Wednesday, September 9, 2015

Water By the Numbers – California Canary in the Coal Mine

While different regions across the United States have responded to global warming in different ways – from flooding to losing coastal land mass to fire and droughts – California’s plight is particularly dramatic. Given its size and place in America’s economic and food chain, what happens in California dramatically impacts the other 49 states. From soup to nuts, from high tech to fashion and culture, California still leads the pack. But as fires rage in the forests and the hills, as crops – particularly water-sucking nut trees die where they stand and grapes on the withered vines – dry up and blow away, jobs are lost, and the California economy shudders.
Even those who have made their millions or billions are “inconvenienced” as their mega-estates are now being told to let those massive lawns turn brown, the fountains turned off and to replace their stunning landscaping with drought-resistant alternatives. Hard to feel sorry for them, but there are lots of people down the economic ladder who are suffering much worse. Farmers have been sucking down groundwater, sometimes illegally to let their long-standing trees survive, the loss of all that liquid support beneath now threatens buildings above – a harsh reality in the Bakersfield area where this subsidence might be as much as a couple of inches a year.
At the end of August, a body of specialized scientific experts – from that National Oceanic and Atmospheric Administration, the University of California (both the Irvine and Davis campuses) – reviewed the hard numbers and published some of their result in Nature. The Patch (August 29th) summarizes some of those results. On a hard economic basis, California’s drought this year has inflicted $2.2 billion in measurable losses, killing 17,000 jobs along the way. 12 million trees are gone. The state has doubled water usage since 1950 has doubled, just as projections for future years tell us that water supplies will be further impaired. Effectively, the recent drought has cost California a full year’s worth of rainfall!
“The experts say ‘overuse and obsolete management of scarce water resources are exacerbating the current drought’s impacts. Past leaders legislated for and invested in measures and infrastructure to boost supplies as demand grew. Now the state is nearing its water limits and can no longer simply build its way out.’

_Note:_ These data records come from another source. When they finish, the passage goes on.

Lemma POST_invalid_type_witness :
  json (answering hintBody) = Some hintBody /\
  type hintBody <> Some "tip" /\
  type hintBody <> Some "feedback" /\
  type hintBody <> Some "theme" /\
  content (POST (answering hintBody)) = None /\
  status (POST (answering hintBody)) = 400.
Proof.
  assert (Htip : type hintBody <> Some "tip") by discriminate.
  assert (Hfeedback : type hintBody <> Some "feedback") by discriminate.
  assert (Htheme : type hintBody <> Some "theme") by discriminate.
  do 4 (split; [first [reflexivity | assumption] |]).
  destruct (POST_invalid_type (answering hintBody) hintBody eq_refl
              Htip Hfeedback Htheme) as (Hc & Hs & _).
  split; [exact Hc | exact Hs].
Defined.

(** The claim with two types only: a "theme" request is answered with
    status 200 and a content. *)
Lemma POST_theme_counterexample :
  ~ (forall env b,
        json env = Some b ->
        type b <> Some "tip" ->
        type b <> Some "feedback" ->
        content (POST env) = None /\ 400 <= status (POST env) < 500).
Proof.
  intros H.
  destruct (H (answering themeBody) themeBody eq_refl) as [Hc _];
    try discriminate.
Qed.

End AiRouteFacts.

(** * Invariants of the game *)

Module Invariants.
Import Game GameFacts.

(** ** Dropping the last segment *)

Lemma pop_cons (head s0 : Position) (body : list Position) :
  pop (head :: s0 :: body) = head :: pop (s0 :: body).
Proof. reflexivity. Qed.

Lemma pop_In (p : Position) (l : list Position) : In p (pop l) -> In p l.
Proof.
  induction l as [| a l IH]; [intros [] |].
  destruct l as [| b l]; [intros [] |].
  rewrite pop_cons. intros [E | H]; [now left | right; now apply IH].
Qed.

Lemma pop_Forall (P : Position -> Prop) (l : list Position) :
  Forall P l -> Forall P (pop l).
Proof.
  intros H. apply Forall_forall. intros p Hin.
  rewrite Forall_forall in H. apply H. now apply pop_In.
Qed.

“The scientists predicted that the state’s drought is a ‘harbinger of things to come around the world, wherever population and industries are growing.’
“They called for ‘more studies and legislative consideration of the human impacts on water stress caused by urbanization, greenhouse-gas emissions and food and energy production, as well as for policy and management practices more suitable to prosperous economies and developed water systems.’
“The authors praised the state’s Sustainable Groundwater Management Act of 2014 as a ‘major breakthrough for sustaining groundwater,’ but lamented that it “is expected to take decades.’
“They criticized legislation approved last month by the House of Representatives that aims to ‘offer some drought relief to Californian farmers and growers at the cost of protecting endangered fish.... Such dramatic policy responses may have irreversible impacts such as the extinction of native fishes.’”
California has also been impacted by the El Niño/La Niña oceanic weather cycles, which have exacerbated the overlay of man-induced climate change. “El Niño is the warm phase of the El Niño Southern Oscillation (commonly called ENSO) and is associated with a band of warm ocean water that develops in the central and east-central equatorial Pacific (between approximately the International Date Line and 120°W), including off the Pacific coast of South America. El Niño Southern Oscillation refers to the cycle of warm and cold temperatures, as measured by sea surface temperature, SST, of the tropical central and eastern Pacific Ocean. El Niño is accompanied by high air pressure in the western Pacific and low air pressure in the eastern Pacific. The cool phase of ENSO is called ‘La Niña’ with SST in the eastern Pacific below average and air pressures high in the eastern and low in western Pacific. The ENSO cycle, both El Niño and La Niña, causes global changes of both temperatures and rainfall.” Wikipedia. El Niño’s is the current cycle.
So bottom line, California not only has to get used to the current state of impaired water availability, it can expect the cycle will continue to deteriorate water availability a whole lot more. And the country better be prepared for an accelerated upward cycle of food commodities, with California leading the way.
I’m Peter Dekom, and we are now paying through the nose for our abuse of the resources and environment we inherited.